DATA SECTION:

__________

(** a store by the thread inside leaves the other threads as they are *)
Lemma store_others sh gs n t c v v' :
  inv sh gs → gs !! n = Some (t, Some (c, P_store v)) →
  total (in_phase (λ c, token c v')) gs = total (in_phase (λ c, token c (value (sem sh)))) gs ∧
  ∀ m g, m ≠ n → gs !! m = Some g → ghost_ok (value (sem sh)) g → ghost_ok v' g.
Proof.
  intros Hi Hn.
  assert (Hout : ∀ m g, m ≠ n → gs !! m = Some g → in_phase (λ _, inside) g = 0).
  { intros m [t' [[c' ph]|]] Hm Hg; [|done]. destruct (decide (inside ph = 1)) as [H1|H1]; [|by destruct ph].
    destruct Hm. by apply (alone_inside sh gs m n _ _ Hi Hg Hn). }
  split.
  - apply total_ext. intros g [m Hm]%list_elem_of_lookup. destruct (decide (m = n)) as [->|Hmn].
    + rewrite Hn in Hm. by simplify_eq.
    + specialize (Hout m g Hmn Hm). destruct g as [t' [[c' ph]|]]; [|done]. apply token_stable. by intros ->.
  - intros m [t' [[c' ph]|]] Hmn Hg; [|done]. specialize (Hout m _ Hmn Hg). unfold ghost_ok. simpl.
    by destruct ph.
Qed.
Abbreviation moved t c ph := (mkUthread (todo t) (Some (c, prog_of b1 b2 c ph)) (returned t), Some (c, ph)).
Abbreviation pos v := (if 0 <? v then 1 else 0).

Lemma inv_update sh gs n t c ph sh' ph' :
  inv sh gs → gs !! n = Some (t, Some (c, ph)) →
  s1 (sem sh') = b1 → s2 (sem sh') = b2 → length (bsems sh') = MAX_BSEM →
  value (sem sh') = value (sem sh) + added c ph' - added c ph →
  (value (sem sh') = value (sem sh) ∨ ∃ v, ph = P_store v) →
  unl (bsems sh') b1 = unl (bsems sh) b1 + inside ph - inside ph' →
  unl (bsems sh') b2 + token c (value (sem sh')) ph' - token c (value (sem sh)) ph =
    unl (bsems sh) b2 + pos (value (sem sh')) - pos (value (sem sh)) →
  0 ≤ unl (bsems sh') b1 → 0 ≤ unl (bsems sh') b2 → 0 ≤ value (sem sh') → phase_ok c ph' →
  (∀ v, ph' = P_store v → v = value (sem sh')) →
  inv sh' (<[n := moved t c ph']> gs).
Proof.
  intros Hi Hn H1 H2 Hl Hv Hst Hu1 Hu2 Hp1 Hp2 Hpv Hok Hs.
  assert (Hcur : current t = Some (c, prog_of b1 b2 c ph)).
  { apply (inv_gs _ _ Hi (t, Some (c, ph))). by eapply list_elem_of_lookup_2. }
  assert (Hoth : total (in_phase (λ c, token c (value (sem sh')))) gs = total (in_phase (λ c, token c (value (sem sh)))) gs +
      token c (value (sem sh')) ph - token c (value (sem sh)) ph ∧
    ∀ m g, m ≠ n → gs !! m = Some g → ghost_ok (value (sem sh)) g → ghost_ok (value (sem sh')) g).
  { destruct Hst as [->|[v ->]]; [split; [lia|done]|].
    destruct (store_others sh gs n t c v (value (sem sh')) Hi Hn) as [-> ?]. split; [simpl; lia|done]. }
  destruct Hoth as [Htok Hg]. pose proof (inv_value _ _ Hi). pose proof (inv_in _ _ Hi). pose proof (inv_tok _ _ Hi).
  split; try done.
  - rewrite (total_insert _ _ _ _ _ Hn). unfold net at 2 3, count, in_phase. simpl. lia.
  - rewrite (total_insert _ _ _ _ _ Hn). unfold in_phase at 2 3. simpl. lia.
  - rewrite (total_insert _ _ _ _ _ Hn), Htok. unfold in_phase at 2 3. simpl. lia.
  - intros g [m Hm]%list_elem_of_lookup. apply list_lookup_insert_Some in Hm as [(-> & <- & _)|[Hmn Hm]].
    + unfold ghost_ok. simpl. split_and!; [done|done|]. destruct ph'; try done. by apply Hs.
    + eapply Hg; [done|done|]. apply (inv_gs _ _ Hi). by eapply list_elem_of_lookup_2.
  - rewrite list_fmap_insert, (total_insert _ _ _ t) by (by rewrite list_lookup_fmap, Hn).
    assert (Hu : ups (moved t c ph').1 = ups t) by (unfold ups, count; simpl; by rewrite Hcur).
    rewrite Hu. pose proof (inv_bound _ _ Hi). lia.
Qed.

(** the value of the semaphore does not reach the limit of an [int] *)
Lemma value_bound sh gs n t c v :
  inv sh gs → gs !! n = Some (t, Some (c, P_store v)) →
  value (sem sh) + (match c with Up => 1 | Down => 0 end) < 2 ^ 31.
Proof.
  intros Hi Hn. pose proof (inv_value _ _ Hi). pose proof (inv_bound _ _ Hi) as Hb. rewrite total_fmap in Hb.
  assert (Hc : ∀ c t', 0 ≤ count c t') by (intros; unfold count; lia).
  assert (Hle : ups t - net (t, Some (c, P_store v)) ≤ total (λ g : ghost, ups g.1 - net g) gs).
  { refine (total_lookup (λ g : ghost, ups g.1 - net g) gs n _ _ Hn). intros [t' o] Hg.
    specialize (inv_gs _ _ Hi _ Hg) as Hok.
    specialize (Hc Down t'). unfold ups, net, in_phase. destruct o as [[c' ph]|]; unfold ghost_ok in Hok; simpl in *.
    - destruct Hok as [-> _]. destruct c', ph; simpl; lia.
    - rewrite Hok. simpl. lia. }
  rewrite total_minus in Hle. specialize (Hc Down t).
  assert (Hcur : current t = Some (c, prog_of b1 b2 c (P_store v))).
  { apply (inv_gs _ _ Hi (t, Some (c, P_store v))). by eapply list_elem_of_lookup_2. }
  unfold ups at 1, net at 1, in_phase in Hle. simpl in Hle. rewrite Hcur in Hle. destruct c; simpl in Hle; lia.
Qed.

(** the value that the thread inside stores *)
Lemma store_value sh gs n t c v :
  inv sh gs → gs !! n = Some (t, Some (c, P_store v)) → v = value (sem sh) →
  let d := match c with Down => -1 | Up => 1 end in i32 (v + d) = value (sem sh) + d ∧ 0 ≤ value (sem sh) + d.
Proof.
  intros Hi Hn -> d. pose proof (value_bound sh gs n t c _ Hi Hn) as Hb.
  pose proof (total_lookup _ _ _ _ (λ g _, token_nonneg (value (sem sh)) g) Hn) as Htok.
  unfold in_phase at 1 in Htok. simpl in Htok. destruct Hi as [_ _ _ _ _ Hct _ Hu2 Hp _ _].
  unfold d. destruct c.
  - rewrite i32_small; lia.
  - assert (0 < value (sem sh)) by (destruct (Z.ltb_spec 0 (value (sem sh))); lia). rewrite i32_small; lia.
Qed.

Lemma unl_down sh b b' : length (bsems sh) = MAX_BSEM → valid_bid b = true → valid_bid b' = true →
  unl (down_step b (bsems sh)) b' = if decide (b = b') then 0 else unl (bsems sh) b'.
Proof. intros. unfold down_step. rewrite unl_alter by done. by case_decide. Qed.
Lemma unl_up sh b b' : length (bsems sh) = MAX_BSEM → valid_bid b = true → valid_bid b' = true →
  unl (up_step b (bsems sh)) b' = if decide (b = b') then 1 else unl (bsems sh) b'.
Proof. intros. unfold up_step. rewrite unl_alter by done. by case_decide. Qed.

Lemma inv_exec sh gs n t c ph :
  inv sh gs → gs !! n = Some (t, Some (c, ph)) → enabled ph (bsems sh) →
  inv (effect c ph sh) (<[n := moved t c (next_phase c (value (sem sh)) ph)]> gs).
Proof.
  intros Hi Hn Hen.
  assert (Hg : ghost_ok (value (sem sh)) (t, Some (c, ph))) by (apply (inv_gs _ _ Hi); by eapply list_elem_of_lookup_2).
  destruct Hg as (Hcur & Hok & Hst). simpl in Hcur, Hok, Hst. clear Hcur.
  pose proof (total_lookup _ _ _ _ (λ g _, inside_nonneg g) Hn) as Hin.
  pose proof (total_lookup _ _ _ _ (λ g _, token_nonneg (value (sem sh)) g) Hn) as Htok.
  unfold in_phase at 1 in Hin. unfold in_phase at 1 in Htok.
  assert (Hsv := λ v, store_value sh gs n t c v Hi).
  assert (Hi' := Hi). destruct Hi' as [H1 H2 Hv Hl Hci Hct Hu1 Hu2 Hp _ _].
  destruct ph as [| | | | |v| | | | | |]; try done; try (destruct (Hsv v Hn Hst) as [Hi32 Hge]); clear Hsv;
    (apply (inv_update sh gs n t c _ _ _ Hi Hn); simpl in *).
  all: try done; try (unfold down_step, up_step; by rewrite length_alter).
  all: rewrite ?unl_down, ?unl_up by done; rewrite ?(decide_True (P := b1 = b1)), ?(decide_True (P := b2 = b2)),
    ?(decide_False (P := b1 = b2)), ?(decide_False (P := b2 = b1)) by congruence.
  all: try (rewrite ?Hi32; destruct c; simpl in *; repeat case_match; zbool; simpl in *; try done; lia).
  all: try (by right; eexists).
  all: try (intros ? ?; simplify_eq; done).
  all: by destruct c; repeat case_match.
Qed.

__________

EXERCISE DIRECTIONS: Among the entries above, the lines between the ones containing "specialize (inv_gs _ _ Hi _ Hg) as Hok." and "c (P_store v))).", inclusive, are to be transcribed exactly. No other line is to be given.

TASK OUTPUT:
    specialize (inv_gs _ _ Hi _ Hg) as Hok.
    specialize (Hc Down t'). unfold ups, net, in_phase. destruct o as [[c' ph]|]; unfold ghost_ok in Hok; simpl in *.
    - destruct Hok as [-> _]. destruct c', ph; simpl; lia.
    - rewrite Hok. simpl. lia. }
  rewrite total_minus in Hle. specialize (Hc Down t).
  assert (Hcur : current t = Some (c, prog_of b1 b2 c (P_store v))).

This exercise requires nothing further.